Polish filmmaker and video artist Lech Majewski, who co-wrote the screenplay with art critic Michael Francis Gibson (adapted from his book), is primarily interested in personal revelation as an extension of our shared experiences of art and however much we enjoy the fleeting moments we’re left wanting more, finally. As social and political commentary, Majewski’s use of Bruegel’s fascination with 16th century Antwerp (the era, not necessarily the geography) seems the perfect landscape for discovery and conversation even as it makes us uncomfortable – the sign of all art or should be.
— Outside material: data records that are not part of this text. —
(** X19. With a configuration that loads and compiles, [main] serves:
    on the port of the [-port] flag, else of [PORT], else 8080; with the
    [-host] flag as default host, else the configured one; following
    redirects when the flag, [FOLLOW_REDIRECTS=true] or the file says so
    (none of them can switch it off); and with the mappings of the file,
    in order. *)
Theorem main_serves_loaded_config
    (args : list string) (flags : Flags) (Getenv : string → string) (config : Config) :
  args !! 1 ≠ Some "test" →
  loadConfig (config_path flags Getenv) = Ok config →
  (∀ m, m ∈ PathMappings config → is_Ok (Compile (From m)) = true) →
  ∃ proxy,
    main args flags Getenv = Serving (":" +:+ listen_port flags Getenv) proxy
    ∧ defaultHost proxy
      = (if bool_decide (hostOverride flags = "") then DefaultHost config
         else hostOverride flags)
    ∧ followRedirects proxy
      = followRedirectsFlag flags || bool_decide (Getenv "FOLLOW_REDIRECTS" = "true")
        || FollowRedirects config
    ∧ to <$> compiledMappings proxy = To <$> PathMappings config
    ∧ (http.CheckRedirect (client proxy) = Some http.UseLastResponse
       ↔ followRedirects proxy = false).
Proof.
  intros Htest Hload Hall. rewrite main_eq by done. rewrite Hload. cbv zeta.
  destruct (NewProxy_of_valid
              (if bool_decide (hostOverride flags = "") then DefaultHost config
               else hostOverride flags)
              (PathMappings config)
              (followRedirectsFlag flags || bool_decide (Getenv "FOLLOW_REDIRECTS" = "true")
               || FollowRedirects config) Hall) as (compiled & -> & Hto).
  eexists. split; [done |]. cbn [defaultHost followRedirects compiledMappings client].
  repeat split; try done.
  - by destruct (_ || _).
  - by intros ->.
Qed.

(** X20. [CONFIG_FILE] is read only while the [-config] flag holds its
    default: with any other value of the flag, the variable changes
    nothing of what [main] does. *)
Theorem CONFIG_FILE_yields_to_the_flag
    (args : list string) (flags : Flags) (Getenv Getenv' : string → string) :
  configFile flags ≠ "config.yaml" →
  (∀ key, key ≠ "CONFIG_FILE" → Getenv' key = Getenv key) →
  main args flags Getenv' = main args flags Getenv.
Proof.
  intros Hflag Hsame. unfold main.
  rewrite (bool_decide_false (configFile flags = _)), !andb_false_r by done.
  by rewrite !(Hsame "FOLLOW_REDIRECTS"), !(Hsame "PORT") by done.
Qed.

End MainMore.

(** ** The further properties at the configurations of the tests *)

(** X1, at the mappings of [TestNewProxy]. *)
Lemma NewProxy_accepts_valid_patterns_witness :
  ∃ p, MappingProxy.NewProxy "https://default.com"
         [main_test.watchdog; main_test.api_users] false = Ok p
    ∧ MappingProxy.defaultHost p = "https://default.com"
    ∧ MappingProxy.followRedirects p = false
    ∧ MappingProxy.to <$> MappingProxy.compiledMappings p
      = MappingProxy.To <$> [main_test.watchdog; main_test.api_users]
    ∧ http.Timeout (MappingProxy.client p) = 30
    ∧ (http.CheckRedirect (MappingProxy.client p) = Some http.UseLastResponse
       ↔ false = false).
Proof.
  apply (NewProxy_accepts_valid_patterns "https://default.com"
           [main_test.watchdog; main_test.api_users] false).
  intros m Hin.
  apply elem_of_cons in Hin as [-> | Hin]; [vm_compute; reflexivity |].
  apply elem_of_cons in Hin as [-> | Hin]; [vm_compute; reflexivity |].
  apply elem_of_nil in Hin. destruct Hin.
Defined.

(** X2, at [TestNewProxy_InvalidRegex], between two mappings that
    compile. *)
Lemma NewProxy_reports_first_invalid_pattern_witness :
  MappingProxy.NewProxy "https://default.com"
    ([main_test.item] ++ startup_test.bad_pattern :: [main_test.api_users]) false
  = Err ("invalid regex pattern '" +:+ MappingProxy.From startup_test.bad_pattern +:+ "': "
         +:+ "error parsing regexp: missing closing ]: `[invalid(regex`").
Proof.
  apply (NewProxy_reports_first_invalid_pattern "https://default.com"
           [main_test.item] [main_test.api_users] startup_test.bad_pattern false
           "error parsing regexp: missing closing ]: `[invalid(regex`").
  - intros m' Hin.
    apply elem_of_cons in Hin as [-> | Hin]; [vm_compute; reflexivity |].
    apply elem_of_nil in Hin. destruct Hin.
  - vm_compute. reflexivity.
Defined.

(** X4, at [TestBuildTargetURL_WithMapping], against a default host that
    does not parse. *)
Lemma buildTargetURL_mapping_before_default_host_witness :
  let p := main_test.proxy_with "https://default.com" [main_test.item] in
  let p' := main_test.proxy_with "://bad" [main_test.item] in
  let r := main_test.request "GET" "http://localhost/test/123" None in
  MappingProxy.buildTargetURL p r = MappingProxy.buildTargetURL p' r
  ∧ is_Ok (MappingProxy.buildTargetURL p r) = true.
Proof.
  apply (buildTargetURL_mapping_before_default_host
           (main_test.proxy_with "https://default.com" [main_test.item])
           (main_test.proxy_with "://bad" [main_test.item])
           (main_test.request "GET" "http://localhost/test/123" None)).
  - vm_compute. reflexivity.
  - exists (main_test.compiled main_test.item). split; [| vm_compute; reflexivity].
    assert (MappingProxy.compiledMappings
              (main_test.proxy_with "https://default.com" [main_test.item])
            = [main_test.compiled main_test.item]) as Hc by (vm_compute; reflexivity).
    rewrite Hc. left.
Defined.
But Majewski does not make it easy, especially the way all these conditions and ideas are jumbled together, one on top of one another fueling whole new shapes and sizes without focus or purpose – and that is when we finally arrive at some kind of conclusion with the artist speaking to the artist. If it all seems more like random has won the war of purpose and we’re left to our own devices, it’s possible to own something so intangible, to embrace it and leave uncertain, inspired and pleased with getting the powerful state of being in the moment, ready to receive art. Perhaps in the end, caught up in our own demise, we can accept the role of flagman of stress and applied sciences and spend too much time signaling disasters that seem to come in waves and then not at all, finding us and leaving us as amid disasters sometimes reflected in movies about art and art in general, unconditionally waiting there in the certainty of yesterday.